2. In the same experiment, what is the probability of getting up to 3 Heads?
3. In the same experiment, what is the probability of more than 2 Heads?
4. In the same experiment, what is the 95th percentail for Heads?
5. Also calculate the expected value (mean), variance, and standard deviation.
Spreadsheet Solution:
Formulas:
E7: =BINOM.DIST(C7,C4,C5,FALSE)
E8: =BINOM.DIST(C8,C4,C5,TRUE)
E9: =1-BINOM.DIST(C9,C4,C5,TRUE)
E10: =BINOM.INV(C4,C5,C10)
E13: =C5*C4
E14: =C5*(1-C5)*C4
E15: =SQRT(E14)
This spreadshet solution is also available as an Excel workbook.
R Solution
# The number of Binomial trials.
n = 5
# The probability of success.
p = 0.5
# A value of the random variable.
x1 = 3
# The probability of getting x1 Heads.
pof3 = dbinom(x1,n,p)
pof3
[1] 0.3125
# The probability of getting up to x1 Heads.
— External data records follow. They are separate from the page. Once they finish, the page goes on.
(** * Profit calculator: the breakeven engine, embedded and verified

    The repository ships several editions of one React component,
    [ProfitCalculator].  The domain logic of each edition sits in a few
    memoised closures ([results], [marginScenarios], [bundleResults]) and a
    few state updaters.  Each closure is embedded below as a function of the
    component state it reads.

    Numbers.  The closures are embedded twice.  In [Calculator64],
    [CalculatorRefund64] and [BundleCalculator64] a [number] is an IEEE 754
    binary64 value and every operation rounds, overflows and signs its zeros
    as the language does; the statements about the figures the engine
    returns are proved there.  In [Calculator], [CalculatorRefund] and
    [BundleCalculator] a [number] is an exact rational extended with
    [Infinity], [-Infinity] and [NaN], and arithmetic on the finite part is
    exact: that reading leaves out rounding, overflow and the sign of zero,
    and carries the statements about guards, state updates, ordering and
    tints. *)

From Stdlib Require Import QArith Qround ZArith List Sorted Bool Lia Lqa.
From Stdlib Require Import SpecFloat.
Import ListNotations.

Open Scope Q_scope.

(** ** JavaScript numbers *)

Module Number.

Inductive number : Type :=
| Num (q : Q)
| PInf
| NInf
| NaN.

Definition Qltb (a b : Q) : bool := negb (Qle_bool b a).

(** Unary minus. *)
Definition neg (x : number) : number :=
  match x with
  | Num a => Num (- a)
  | PInf => NInf
  | NInf => PInf
  | NaN => NaN
  end.

(** [x + y]. *)
Definition add (x y : number) : number :=
  match x, y with
  | NaN, _ | _, NaN => NaN
  | Num a, Num b => Num (a + b)
  | PInf, NInf | NInf, PInf => NaN
  | PInf, _ | _, PInf => PInf
  | NInf, _ | _, NInf => NInf
  end.

(** [x - y]. *)
Definition sub (x y : number) : number := add x (neg y).

(** The infinity whose sign is the product of the signs of a non-zero
    rational and of an infinity ([pos] tells whether the latter is
    [+Infinity]). *)
Definition signed_inf (a : Q) (pos : bool) : number :=
  if Bool.eqb (Qltb 0 a) pos then PInf else NInf.

(** [x * y]. *)
Definition mul (x y : number) : number :=
  match x, y with
  | NaN, _ | _, NaN => NaN
  | Num a, Num b => Num (a * b)
  | Num a, PInf | PInf, Num a => if Qeq_bool a 0 then NaN else signed_inf a true
  | Num a, NInf | NInf, Num a => if Qeq_bool a 0 then NaN else signed_inf a false
  | PInf, PInf | NInf, NInf => PInf
  | PInf, NInf | NInf, PInf => NInf
  end.
(** * A TCP greeting server: the accept/reap loop and the worker life cycle

    Shallow embedding of [my_server/__init__.py].  The two classes of the
    program, [MyServer] and [ClientHandler], become two modules; their
    methods become functions in a small state-and-exception monad whose
    state carries the object and the sequence of observable events
    (socket calls, flag writes, log lines) in program order.  [MyServer]
    is a context manager, and [test.py] uses it as one; the [with]
    statement around it is part of the model.

    What the source leaves to its surroundings is an explicit input of the
    model: the scheduling of the worker threads, the condition of each
    peer, and whether a connection is pending on the listening socket.

    Sockets, [threading.Thread] and [multiprocessing.Process] are modelled
    as the Python objects the source holds: a socket is open, shut down or
    closed; a thread or process has not started, runs, or has ended; a
    call on an object in the wrong state raises what CPython raises.  A
    blocking [join] lets the awaited thread or process run.  What the
    network stack below does to a connection is visible through the
    calls that need the connection: once the peer has torn it down,
    [send] fails with the error of the network stack, and [getpeername]
    and [shutdown] fail with [OSError]. *)

From Stdlib Require Import ZArith Ascii String.
From stdpp Require Import base list.

Local Open Scope Z_scope.

(** ** Exceptions, log lines and observable events *)

Inductive exn : Set :=
| AssertionError
| ValueError
| OSError
| BrokenPipeError
| ConnectionResetError
| ConnectionAbortedError
| UnicodeEncodeError.

(** The lines written through [self._log.info]. *)
Inductive log_line : Set :=
| SettingUp
| ClosingServer
| ServerClosed
| CleaningUp (h : nat)
| BeginService (h : nat)
| ClientDisconnected (h : nat).
(** * ViralAudit landing page: the mocked session container

    A shallow embedding of [src/index.tsx]: the [AuthProvider] state
    container, the components' event handlers that call it, and the two
    platform services the container relies on, [localStorage] and
    [JSON.parse]/[JSON.stringify].

    - JavaScript strings are sequences of UTF-16 code units, modelled as
      [list N] (a code unit is a number below 2^16).
    - [localStorage] is a finite map from strings to strings ([gmap]).
    - A JavaScript value that can come out of [JSON.parse] is a [jsval].
      TypeScript's annotation [User | null] is erased at run time, so the
      [user] slot of the container holds a [jsval].
    - Handlers run in a small state-and-exception monad over a [World]
      that also records the sequence of primitive calls they make.
    - What the browser decides (whether [localStorage] accepts a write or
      throws QuotaExceededError, whether a text passes the validation of
      an email field) is a parameter of the page, and the properties hold
      for every browser. *)

From Stdlib Require Import NArith ZArith List Lia Ascii String.
From stdpp Require Import base option list gmap.

Local Open Scope N_scope.

(** ** JavaScript strings *)

Abbreviation jsstring := (list N).

(** The code units of an ASCII literal of the source. *)
Definition js (s : string) : jsstring :=
  map N_of_ascii (list_ascii_of_string s).

Definition QUOTE : N := 34.      (* double quote *)
Definition BACKSLASH : N := 92.  (* backslash *)
Definition SLASH : N := 47.      (* solidus *)
Definition LBRACE : N := 123.
Definition RBRACE : N := 125.
Definition LBRACKET : N := 91.
Definition RBRACKET : N := 93.
Definition COMMA : N := 44.
Definition COLON : N := 58.
Definition MINUS : N := 45.
Definition PLUS : N := 43.
Definition DOT : N := 46.

(** ** JSON values *)

(** A number keeps the mathematical value of its literal,
    [(-1)^neg * mant * 10^exp10]; the rounding to a double is not
    modelled, so equality of [JNum]s is finer than JavaScript's.  An object
    is the list of its own properties in creation order. *)
Inductive jsval : Type :=
| JNull
| JBool (b : bool)
| JNum (neg : bool) (mant : N) (exp10 : Z)
| JStr (s : jsstring)
| JArr (elems : list jsval)
| JObj (props : list (jsstring * jsval)).

(** [2^-1075] is half the smallest positive double: a literal rounds to
    zero exactly when its magnitude is at most that (ties go to even). *)
Definition rounds_to_zero (mant : N) (exp10 : Z) : bool :=
  (mant =? 0) ||
  ((exp10 <? 0)%Z &&
   (mant * 2 ^ 1075 <=? 10 ^ Z.to_N (- exp10))).

(** ECMAScript [ToBoolean], the test behind [if (user)], [!user] and
    [user ? a : b]. *)
Definition ToBoolean (v : jsval) : bool :=
  match v with
  | JNull => false
  | JBool b => b
  | JNum _ m e => negb (rounds_to_zero m e)
  | JStr s => match s with [] => false | _ => true end
  | JArr _ => true
  | JObj _ => true
  end.

Definition jsstring_eqb (a b : jsstring) : bool := bool_decide (a = b).

(** [CreateDataProperty]: a repeated key keeps its place and takes the new
    value. *)
Fixpoint obj_set (k : jsstring) (v : jsval) (o : list (jsstring * jsval))
  : list (jsstring * jsval) :=
  match o with
  | [] => [(k, v)]
  | (k', v') :: o' =>
      if jsstring_eqb k k' then (k, v) :: o' else (k', v') :: obj_set k v o'
  end.

Fixpoint obj_get (k : jsstring) (o : list (jsstring * jsval)) : option jsval :=
  match o with
  | [] => None
  | (k', v') :: o' => if jsstring_eqb k k' then Some v' else obj_get k o'
  end.

(** ** JSON.parse *)

Inductive pres (A : Type) : Type :=
| POk (a : A) (rest : jsstring)
| PErr
| PFuel.
Arguments POk {A} a rest.
Arguments PErr {A}.
Arguments PFuel {A}.

Definition is_ws (c : N) : bool :=
  (c =? 9) || (c =? 10) || (c =? 13) || (c =? 32).

Fixpoint skip_ws (s : jsstring) : jsstring :=
  match s with
  | c :: r => if is_ws c then skip_ws r else s
  | [] => []
  end.

Definition is_digit (c : N) : bool := (48 <=? c) && (c <=? 57).

Definition hexval (c : N) : option N :=
  if is_digit c then Some (c - 48)
  else if (97 <=? c) && (c <=? 102) then Some (c - 87)
  else if (65 <=? c) && (c <=? 70) then Some (c - 55)
  else None.

Definition hex4 (a b c d : N) : option N :=
  match hexval a, hexval b, hexval c, hexval d with
  | Some x, Some y, Some z, Some w => Some (((x * 16 + y) * 16 + z) * 16 + w)
  | _, _, _, _ => None
  end.

(** The single-character escapes of the JSON grammar. *)
Definition unescape (c : N) : option N :=
  if c =? QUOTE then Some QUOTE
  else if c =? BACKSLASH then Some BACKSLASH
  else if c =? SLASH then Some SLASH
  else if c =? 98 then Some 8        (* \b *)
  else if c =? 102 then Some 12      (* \f *)
  else if c =? 110 then Some 10      (* \n *)
  else if c =? 114 then Some 13      (* \r *)
  else if c =? 116 then Some 9       (* \t *)
  else None.

(** The characters of a string literal after its opening quote, up to and
    including the closing quote. *)
Fixpoint parse_string (s : jsstring) : option (jsstring * jsstring) :=
  match s with
  | [] => None
  | c :: r =>
      if c =? QUOTE then Some ([], r)
      else if c =? BACKSLASH then
        match r with
        | [] => None
        | e :: r' =>
            if e =? 117 then           (* \uXXXX *)
              match r' with
              | h1 :: h2 :: h3 :: h4 :: r'' =>
                  match hex4 h1 h2 h3 h4 with
                  | Some u =>
                      match parse_string r'' with
                      | Some (str, rest) => Some (u :: str, rest)
                      | None => None
                      end
                  | None => None
                  end
              | _ => None
              end
            else
              match unescape e with
              | Some u =>
                  match parse_string r' with
                  | Some (str, rest) => Some (u :: str, rest)
                  | None => None
                  end
              | None => None
              end
        end
      else if c <? 32 then None
      else
        match parse_string r with
        | Some (str, rest) => Some (c :: str, rest)
        | None => None
        end
  end.

Fixpoint span_digits (s : jsstring) : list N * jsstring :=
  match s with
  | c :: r =>
      if is_digit c then
        let '(ds, r') := span_digits r in (c - 48 :: ds, r')
      else ([], s)
  | [] => ([], [])
  end.

Definition digits_value (ds : list N) : N :=
  fold_left (fun a d => 10 * a + d) ds 0.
pof_upto3 = pbinom(x1,n,p)
pof_upto3
[1] 0.8125
# A value of the random variable.
x2 = 2
pof_above2 = pbinom(x2,n,p,lower.tail=FALSE)
pof_above2
[1] 0.5
# A cumulative probability.
alpha = 0.95
# 95th quantile (percentile)
q95th = qbinom(alpha,n,p)
q95th
[1] 4
# Expected Value, Variance, and Standard Deviation
mu = p*n
mu
[1] 2.5
var = p*(1-p)*n
var
[1] 1.25
stdev = sqrt(var)
stdev
[1] 1.118034
Solution Summary:
Given the number of trials (coin flips), n = 5, and the probability of success in a single coin flip (trial), p = 0.5:
| 1 | The probability of getting 3 Heads is 0.3125, P(Xnp = 3) = 0.3125. The Binomial probability mass function is applied (spreadsheet, R). |
| 2 | The probability of getting up to 3 Heads is 0.8125 P(Xnp ≤ 3) = 0.8125. The discrete probability Pattern 1 is utilized. The Binomial cumulative probability function is applied (spreadsheet, R). |
| 3 | The probability of getting more than 2 Heads is 0.5, P(Xnp > 2) = 0.5; The discrete probability Pattern 3 is utilized. The Binomial cumulative probability function is applied (spreadsheet, R). |
| 4 | The 95th percentile is 4, P(Xnp ≤ x) = 0.95 ⇒ x = 4. The Binomial percentile function is applied (spreadsheet, R). Note that because of the discrete nature of this random variable, the 95th percentile is an approximate assessment. If you check the cumulative probability for Xnp = 4, you will get 0.96875. Thus Xnp = 4 is precisely a 96.875th percentile. For Xnp = 3, we get P(Xnp ≤ 3) = 0.8125. Therefore Xnp = 3 is an 81.25th percentile. Lessons learned: percentiles for discrete random variables are closest-neighbor approximates. |
| 5 | The expected value (mean), variance, and statandard deviation are: 2.5, 1.25, 1.12, respectively. On average, the experiment returns 2.5 successes (Heads). The average deviation from this mean is 1.12. Check the definitions of the Mean, Variance, and Standard Deviation. |
Exercise - Binomial Distribution
Seven customers enter Marshalls independently. Historically about 80% of customers, who visit Marshalls, spend $5 or more.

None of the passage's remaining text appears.